The Value of Minimalism
by Dan Pedersen
The less you own, the less you have to take care of.
The less you own, the less you have to replace.
The less you own, the less money you need to earn.
The less you own, the more time you have for other things (and people).
The less you own, the less things you need to protect.
It’s not always easy to want less, but we are capable of doing it. It starts with appreciating what we already have.
While we’re thinking about what we don’t have, we’re forgetting about what we do have. We have more than we usually realize. And we don’t need many of the things we think we need.
It’s part of human psychology to gain something and shortly thereafter start thinking about what else we can get. It’s also our nature to vehemently protect what we have (even blessings that come our way unexpectedly, and unearned). The way to combat this is to regularly be thankful for what you have.
Minimalism is not about depriving yourself of comfort. It’s not about having a poverty mindset. It’s about removing distractions from your life. Having fewer wants can greatly uncomplicate your life.

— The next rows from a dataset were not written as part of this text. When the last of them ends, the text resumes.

(** [findOpenArg] finds the open argument of the text, and only that. *)
Lemma findOpenArg_openSpan (cmd s p : str) :
  findOpenArg cmd s = Some p <-> openSpan cmd s p.
Proof.
  split.
  - revert p. induction s as [|c s IH]; intros p.
    + simpl. destruct (HasPrefix [] cmd && _) eqn:Hhere; [|done].
      intros [= <-]. apply openHere in Hhere as (p & Hs & Hb).
      assert (Hd : drop (length cmd) [] = p) by (rewrite Hs; apply drop_app_length).
      rewrite Hd. exists []. split; [done|]. split; [done|]. intros; simpl; lia.
    + rewrite findOpenArg_cons.
      destruct (HasPrefix (c :: s) cmd && _) eqn:Hhere.
      * intros [= <-]. apply openHere in Hhere as (p & Hs & Hb).
        assert (Hd : drop (length cmd) (c :: s) = p)
          by (rewrite Hs; apply drop_app_length).
        rewrite Hd. exists []. split; [done|]. split; [done|]. intros; simpl; lia.
      * intros (pre & Hs & Hb & Hleft)%IH. exists (c :: pre).
        split; [by rewrite Hs|]. split; [done|].
        intros [|c' pre'] p' Hs' Hb'.
        -- assert (Htrue : HasPrefix (c :: s) cmd
                           && forallb notBrace (drop (length cmd) (c :: s)) = true)
             by (apply openHere; eauto).
           congruence.
        -- injection Hs' as <- Hs'. specialize (Hleft pre' p' Hs' Hb'). simpl. lia.
  - intros (pre & -> & Hb & Hleft). induction pre as [|c pre IH].
    + assert (Htrue : HasPrefix (cmd ++ p) cmd
                      && forallb notBrace (drop (length cmd) (cmd ++ p)) = true)
        by (apply openHere; eauto).
      simpl app. destruct (cmd ++ p) as [|c s] eqn:Hcp;
        [simpl|rewrite findOpenArg_cons]; rewrite Htrue, <- Hcp;
        by rewrite drop_app_length.
    + simpl app. rewrite findOpenArg_cons.
      destruct (HasPrefix _ cmd && _) eqn:Hhere.
      * apply openHere in Hhere as (p' & Hs' & Hb').
        specialize (Hleft [] p' Hs' Hb'). simpl in Hleft. lia.
      * apply IH. intros pre' p' Hs' Hb'.
        specialize (Hleft (c :: pre') p' (f_equal (cons c) Hs') Hb').
        simpl in Hleft. lia.
Qed.

Lemma findOpenArg_noOpenSpan (cmd s : str) :
  findOpenArg cmd s = None <-> noOpenSpan cmd s.
Proof.
  split.
  - intros Hnone pre p Hs.
    destruct (decide ("}"%char ∈ p)) as [|Hb]; [done|]. exfalso.
    revert s Hs Hnone. induction pre as [|c pre IH]; intros s Hs.
    + assert (Htrue : HasPrefix s cmd && forallb notBrace (drop (length cmd) s) = true)
        by (apply openHere; eauto).
      destruct s as [|c s]; [simpl|rewrite findOpenArg_cons]; by rewrite Htrue.
    + rewrite Hs. simpl app. rewrite findOpenArg_cons.
      destruct (HasPrefix _ cmd && _); [done|]. by apply IH.
  - intros Hno. destruct (findOpenArg cmd s) as [p|] eqn:Hfind; [|done].
    apply findOpenArg_openSpan in Hfind as (pre & Hs & Hb & _).
    by destruct (Hb (Hno pre p Hs)).
Qed.

Lemma filterByPrefix_nil (items : list server.CompletionItem) :
  server.filterByPrefix [] items = items.
Proof.
  unfold server.filterByPrefix.
  induction items as [|x items IH]; simpl in *; congruence.
Qed.

Lemma Index_All_elem (index : gmap str server.NoteHeader) (note : server.NoteHeader) :
  note ∈ server.Index_All index <-> exists slug, index !! slug = Some note.
Proof.
  unfold server.Index_All. rewrite list_elem_of_fmap. split.
  - intros ([slug n] & -> & Hin). exists slug. by apply elem_of_map_to_list.
  - intros (slug & Hs). exists (slug, note). split; [done|].
    by apply elem_of_map_to_list.
Qed.

Lemma filterByPrefix_refs (index : gmap str server.NoteHeader) (p : str) :
  server.filterByPrefix p (server.getRefCompletions index) = slugItems index p.
Proof.
  unfold server.filterByPrefix, server.getRefCompletions, slugItems.
  induction (server.Index_All index) as [|n l IH]; simpl; [done|].
  destruct (HasPrefix (server.Slug n) p); simpl; congruence.
Qed.

Lemma if_filterByPrefix (q : str) (items : list server.CompletionItem) :
  (if negb (isEmpty q) then server.filterByPrefix q items else items)
  = server.filterByPrefix q items.
Proof. destruct q; [by rewrite filterByPrefix_nil | done]. Qed.

Lemma nth_error_lookup {A : Type} (l : list A) (i : nat) : nth_error l i = l !! i.
Proof. revert i. induction l as [|x l IH]; intros [|i]; simpl; auto. Qed.

(** C3, as amended: in a managed document, let the open argument of a
    command in the text before the cursor be what follows the leftmost
    occurrence of the command after which no closing brace occurs.  When
    [\ref{] has the open argument [p], [\usepackage{] has none, and some
    indexed slug starts with [p], [Completion] returns exactly the items of
    the indexed notes whose slug starts with [p] (label and insert text the
    slug, detail the title); when [\usepackage{] has an open argument as
    well, the matching template names follow them; and when neither command
    has one it returns the fixed snippet completions. *)
Theorem completion_by_context (vault : server.Vault) (fs : server.FileSystem)
    (GetDocument : str -> option str) (index : gmap str server.NoteHeader)
    (uri content text : str) (line character : N) :
  server.IsManaged vault fs uri = Some true ->
  GetDocument uri = Some content ->
  Split content LF !! N.to_nat line = Some text ->
  N.to_nat character <= length text ->
  let linePrefix := take (N.to_nat character) text in
  let templateItems (q : str) :=
    server.filterByPrefix q (server.getTemplateCompletions vault fs) in
  let answers (items : list server.CompletionItem) :=
    server.Completion vault fs GetDocument index uri line character
    = Some {| server.IsIncomplete := false; server.Items := items |} in
  (forall p : str,
     openSpan "\ref{" linePrefix p -> noOpenSpan "\usepackage{" linePrefix ->
     slugItems index p <> [] -> answers (slugItems index p))
  /\ (forall p q : str,
        openSpan "\ref{" linePrefix p -> openSpan "\usepackage{" linePrefix q ->
        slugItems index p ++ templateItems q <> [] ->
        answers (slugItems index p ++ templateItems q))
  /\ (forall q : str,
        noOpenSpan "\ref{" linePrefix -> openSpan "\usepackage{" linePrefix q ->
        templateItems q <> [] -> answers (templateItems q))
  /\ (noOpenSpan "\ref{" linePrefix -> noOpenSpan "\usepackage{" linePrefix ->
      answers server.getSnippetCompletions)
  /\ forall (p : str) (item : server.CompletionItem),
       item ∈ slugItems index p <->
       exists (slug : str) (note : server.NoteHeader),
         index !! slug = Some note
         /\ HasPrefix (server.Slug note) p = true
         /\ item = {| server.Label := server.Slug note;
                      server.Kind := server.KindReference;
                      server.Detail := server.Title note;
                      server.InsertText := server.Slug note |}.
Proof.
  intros Hmanaged Hdoc Hline Hchar linePrefix templateItems answers.
  assert (Hanswer : answers (server.completeLinePrefix vault fs index linePrefix)).
  { unfold answers, server.Completion.
    rewrite Hmanaged, Hdoc, nth_error_lookup, Hline.
    replace (length text <? N.to_nat character)%nat with false
      by (symmetry; apply Nat.ltb_ge; lia).
    reflexivity. }
  unfold server.completeLinePrefix in Hanswer.
  split; [|split; [|split; [|split]]].
  - intros p Hp%findOpenArg_openSpan Hq%findOpenArg_noOpenSpan Hne.
    rewrite Hp, Hq, if_filterByPrefix, filterByPrefix_refs in Hanswer.
    by destruct (slugItems index p).
  - intros p q Hp%findOpenArg_openSpan Hq%findOpenArg_openSpan Hne.
    rewrite Hp, Hq, if_filterByPrefix, filterByPrefix_refs in Hanswer.
    replace (if negb (isEmpty q)
             then slugItems index p
                  ++ server.filterByPrefix q (server.getTemplateCompletions vault fs)
             else slugItems index p ++ server.getTemplateCompletions vault fs)
      with (slugItems index p ++ templateItems q) in Hanswer
      by (unfold templateItems; destruct q; [by rewrite filterByPrefix_nil | done]).
    by destruct (slugItems index p ++ templateItems q).
  - intros q Hp%findOpenArg_noOpenSpan Hq%findOpenArg_openSpan Hne.
    rewrite Hp, Hq in Hanswer. simpl app in Hanswer.
    rewrite if_filterByPrefix in Hanswer. fold (templateItems q) in Hanswer.
    by destruct (templateItems q).
  - intros Hp%findOpenArg_noOpenSpan Hq%findOpenArg_noOpenSpan.
    by rewrite Hp, Hq in Hanswer.
  - intros p item. unfold slugItems. rewrite list_elem_of_fmap. split.
    + intros (note & -> & Hin). apply list_elem_of_In, filter_In in Hin as [Hin Hp].
      apply list_elem_of_In, Index_All_elem in Hin as [slug Hslug]. eauto.
    + intros (slug & note & Hslug & Hp & ->). exists note. split; [done|].
      apply list_elem_of_In, filter_In. split; [|done].
      apply list_elem_of_In, Index_All_elem. eauto.
Qed.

It doesn’t mean we can’t be wealthy (if we have everything we need, we are wealthy). It’s about not pursuing wealth as a way of fulfilling yourself spiritually. It’s about not allowing what you own to own you. It’s about not allowing your possessions to blind you from the things that are most important in life.
We all want to be comfortable and not have to worry about money. There’s nothing wrong with that. I wish we could all have that. Maybe one day everyone will. But don’t think that the more you have, the happier you’ll be. This is true only to an extent.
Part of having more, is wanting less. Being content with less, is itself an increase.